__GOAL OF THE EXERCISE__.
Please state how many lines in the records below contain the word "were"; the number alone is the answer.

[[ AVAILABLE DATA, beginning ]]

Definition deliver_pane (st : option Instant * Mail) (mail : string * list Message) : option Instant * Mail :=
  let '(next, m) := st in
  let '(pane, mails) := mail in
  if bool_decide (pane ∈ ml_delivering m) || me_busy env pane then st
  else match ml_ready m !! pane with
  | None => st
  | Some ready =>
    match me_channel env pane with
    | None => match ready_unknown ready with Some at_ => unknown pane "its terminal runs no agent Kanna can reach" at_ next m | None => st end
    | Some channel =>
      let '(next, m) := check_queue pane channel mails next m in
      let mails := not_posted pane mails m in
      match mails with
      | [] => (next, m)
      | _ =>
        match ready_at ready with
        | Some at_ =>
          if at_ <=? me_now env then
            match undeliverable channel with
            | Some why =>
              let coming := coming_up pane channel in
              let retry := me_now env + match coming with Some left_ => Z.min left_ RETRY | None => RETRY end in
              (sooner next retry, match coming with None => warn pane why m | Some _ => m end)
            | None => (next, hand_over pane mails channel true m)
            end
          else (sooner next at_, m)
        | None =>
          match undeliverable channel with
          | Some why =>
            match coming_up pane channel with
            | Some left_ => (sooner next (me_now env + Z.min left_ RETRY), m)
            | None => match ready_unknown ready with Some at_ => unknown pane why at_ next m | None => (next, m) end
            end
          | None =>
            if mid_turn channel (rd_status ready) (attested pane mails) then
              if rd_since ready <=? me_now env then (next, hand_over pane mails channel false m) else (sooner next (rd_since ready), m)
            else (next, m)
          end
        end
      end
    end
  end.

(** [Tasks::deliver]: when to look again *)
Definition deliver_mail (m : Mail) : option Instant * Mail :=
  let m := read_up m in
  match ml_waiting m with
  | [] => (None, m)
  | waiting =>
    let by_pane := mail_by_pane waiting in
    foldl deliver_pane (None, foldl see_first m (map fst by_pane)) by_pane
  end.

Definition handed (pane : string) (mails : list Message) (channel : Channel) (result : string + Posted) (m : Mail) : Mail :=
  let m := set_posting (ml_delivering m ∖ {[pane]}) (ml_posting m) m in
  let m := match ml_ready m !! pane with Some ready => set_ready_of (<[pane := ready_sent (me_now env) ready]> (ml_ready m)) m | None => m end in
  match result with
  | inl error => match channel with Codex _ => warn pane error m | _ => m end
  | inr posted =>
    let m := set_warned (delete pane (ml_warned m)) m in
    let status := me_status env pane in
    let m := match ml_turns m !! pane with Some _ => set_turns (<[pane := turn_see status (me_now env + PICKUP) underway]> (ml_turns m)) m | None => m end in
    match posted with
    | Messages.Queued thread submission => set_queued (<[submission := mkQueuedMail thread mails]> (ml_queued m)) m
    | Given =>
      if bool_decide (status = Some Working) then
        set_unread (<[pane := match ml_unread m !! pane with Some (c, posted) => (c, posted ++ mails) | None => (channel, mails) end]> (ml_unread m)) m
      else took pane mails m
    end
  end.
(** X8. What the first estimation round is given. When the preparation of
    [BuildReconstruction] returns, the options, the random source and the
    track builder are as before; the tracks are the old ones if there were
    any and otherwise the ones built by the track builder; with the
    calibrated-only option off, views and view graph are untouched; with the
    option on, the views are exactly the former views that have a
    focal-length prior, and the view graph has lost the other views of the
    reconstruction with their edges. *)
Theorem PrepareReconstruction_scene b b1 :
  PrepareReconstruction b = Returned b1 →
  options_ b1 = options_ b
  ∧ rng_ b1 = rng_ b
  ∧ track_builder_ b1 = track_builder_ b
  ∧ (Reconstruction.NumTracks (reconstruction_ b) ≠ 0 →
     Reconstruction.tracks (reconstruction_ b1)
     = Reconstruction.tracks (reconstruction_ b))
  ∧ (Reconstruction.NumTracks (reconstruction_ b) = 0 →
     ∃ tb, track_builder_ b = Some tb
           ∧ Reconstruction.tracks (reconstruction_ b1)
             = Reconstruction.tracks
                 (TrackBuilder.BuildTracks tb (reconstruction_ b)))
  ∧ (only_calibrated_views (options_ b) = false →
     Reconstruction.views (reconstruction_ b1)
     = Reconstruction.views (reconstruction_ b)
     ∧ view_graph_ b1 = view_graph_ b)
  ∧ (only_calibrated_views (options_ b) = true →
     (∀ id, Reconstruction.View (reconstruction_ b1) id
            = match Reconstruction.View (reconstruction_ b) id with
              | Some v => if calibrated v then Some v else None
              | None => None
              end)
     ∧ view_graph_ b1
       = without_views (view_graph_ b)
           (dom (select_views uncalibrated (reconstruction_ b)))).
Proof.
  rewrite PrepareReconstruction_spec.
  case_bool_decide as Hn; [|done].
  assert (∀ b0 : ReconstructionBuilder TwoViewInfo World,
            Reconstruction.views (reconstruction_ b0)
            = Reconstruction.views (reconstruction_ b) →
            view_graph_ b0 = view_graph_ b →
            options_ b0 = options_ b →
            (if only_calibrated_views (options_ b)
             then RemoveUncalibratedViews b0 else Returned b0) = Returned b1 →
            options_ b1 = options_ b0 ∧ rng_ b1 = rng_ b0
            ∧ track_builder_ b1 = track_builder_ b0
            ∧ Reconstruction.tracks (reconstruction_ b1)
              = Reconstruction.tracks (reconstruction_ b0)
            ∧ (only_calibrated_views (options_ b) = false →
               Reconstruction.views (reconstruction_ b1)
               = Reconstruction.views (reconstruction_ b)
               ∧ view_graph_ b1 = view_graph_ b)
            ∧ (only_calibrated_views (options_ b) = true →
               (∀ id, Reconstruction.View (reconstruction_ b1) id
                      = match Reconstruction.View (reconstruction_ b) id with
                        | Some v => if calibrated v then Some v else None
                        | None => None
                        end)
               ∧ view_graph_ b1
                 = without_views (view_graph_ b)
                     (dom (select_views uncalibrated (reconstruction_ b)))))
    as Hfilter.
  { intros b0 Hv Hvg Ho.
    destruct (only_calibrated_views (options_ b)).
    - rewrite RemoveUncalibratedViews_eq. intros [= <-].
      cbn [options_ rng_ track_builder_ reconstruction_ view_graph_
           set_view_graph set_reconstruction with_views
           Reconstruction.tracks Reconstruction.views].
      repeat split; try done.
      + intros id. unfold Reconstruction.View.
        cbn [with_views Reconstruction.views].
        rewrite lookup_select_views. by rewrite Hv.
      + rewrite Hvg. unfold select_views. by rewrite Hv.
    - intros [= <-]. repeat split; try done. }
  case_bool_decide as Ht.
  - destruct (track_builder_ b) as [tb|] eqn:Htb; [|done]. cbn zeta.
    intros Hr.
    destruct (Hfilter (set_reconstruction b
                         (TrackBuilder.BuildTracks tb (reconstruction_ b))))
      as (Ho & Hw & Htb' & Htr & Hoff & Hon); [..|done|].
    { cbn [reconstruction_ set_reconstruction]. apply views_BuildTracks. }
    { done. }
    { done. }
    cbn [options_ rng_ track_builder_ reconstruction_ set_reconstruction]
      in *.
    split; [done|]. split; [done|]. split; [congruence|].
    split; [done|]. split; [|done]. intros _. by exists tb.
  - intros Hr.
    destruct (Hfilter b) as (Ho & Hw & Htb' & Htr & Hoff & Hon); [done..|].
    split; [done|]. split; [done|]. split; [done|].
    split; [done|]. split; [|done]. done.
Qed.

(** X9. In calibrated-only mode a scene with fewer than two calibrated views
    is "built" without any estimation: the check on the view graph passes,
    the calibration filter leaves at most one view, the loop is not entered,
    and [BuildReconstruction] returns true with the output vector and the
    random source exactly as they were. *)
Theorem BuildReconstruction_too_few_calibrated_views fuel b recs :
  2 ≤ ViewGraph.NumViews (view_graph_ b) →
  only_calibrated_views (options_ b) = true →
  Reconstruction.NumTracks (reconstruction_ b) ≠ 0
  ∨ is_Some (track_builder_ b) →
  size (select_views calibrated (reconstruction_ b)) ≤ 1 →
  ∃ b1, BuildReconstruction Estimate fuel b recs = Returned (true, b1, recs)
        ∧ rng_ b1 = rng_ b
        ∧ Reconstruction.views (reconstruction_ b1)
          = select_views calibrated (reconstruction_ b).
Proof.
  intros Hn Ho Htr Hsize.
  assert (∃ b1, PrepareReconstruction b = Returned b1) as [b1 Hp].
  { destruct (PrepareReconstruction_checked b Hn) as [Hp|?]; [|done].
    exfalso. revert Hp. rewrite PrepareReconstruction_spec.
    rewrite bool_decide_eq_true_2 by done. rewrite Ho.
    case_bool_decide as Ht.
    - destruct Htr as [?|[tb ->]]; [done|]. cbn zeta.
      by rewrite RemoveUncalibratedViews_eq.
    - by rewrite RemoveUncalibratedViews_eq. }
  destruct (PrepareReconstruction_views b b1 Hp) as (_ & Hw & Hv).
  rewrite Ho in Hv.
  exists b1. split; [|done].
  apply BuildReconstruction_loop_not_entered; [done|].
  unfold Reconstruction.NumViews. rewrite Hv. lia.
Qed.
End more_on_preparation.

[[ AVAILABLE DATA, end ]]

__EXERCISE ANSWER__.
2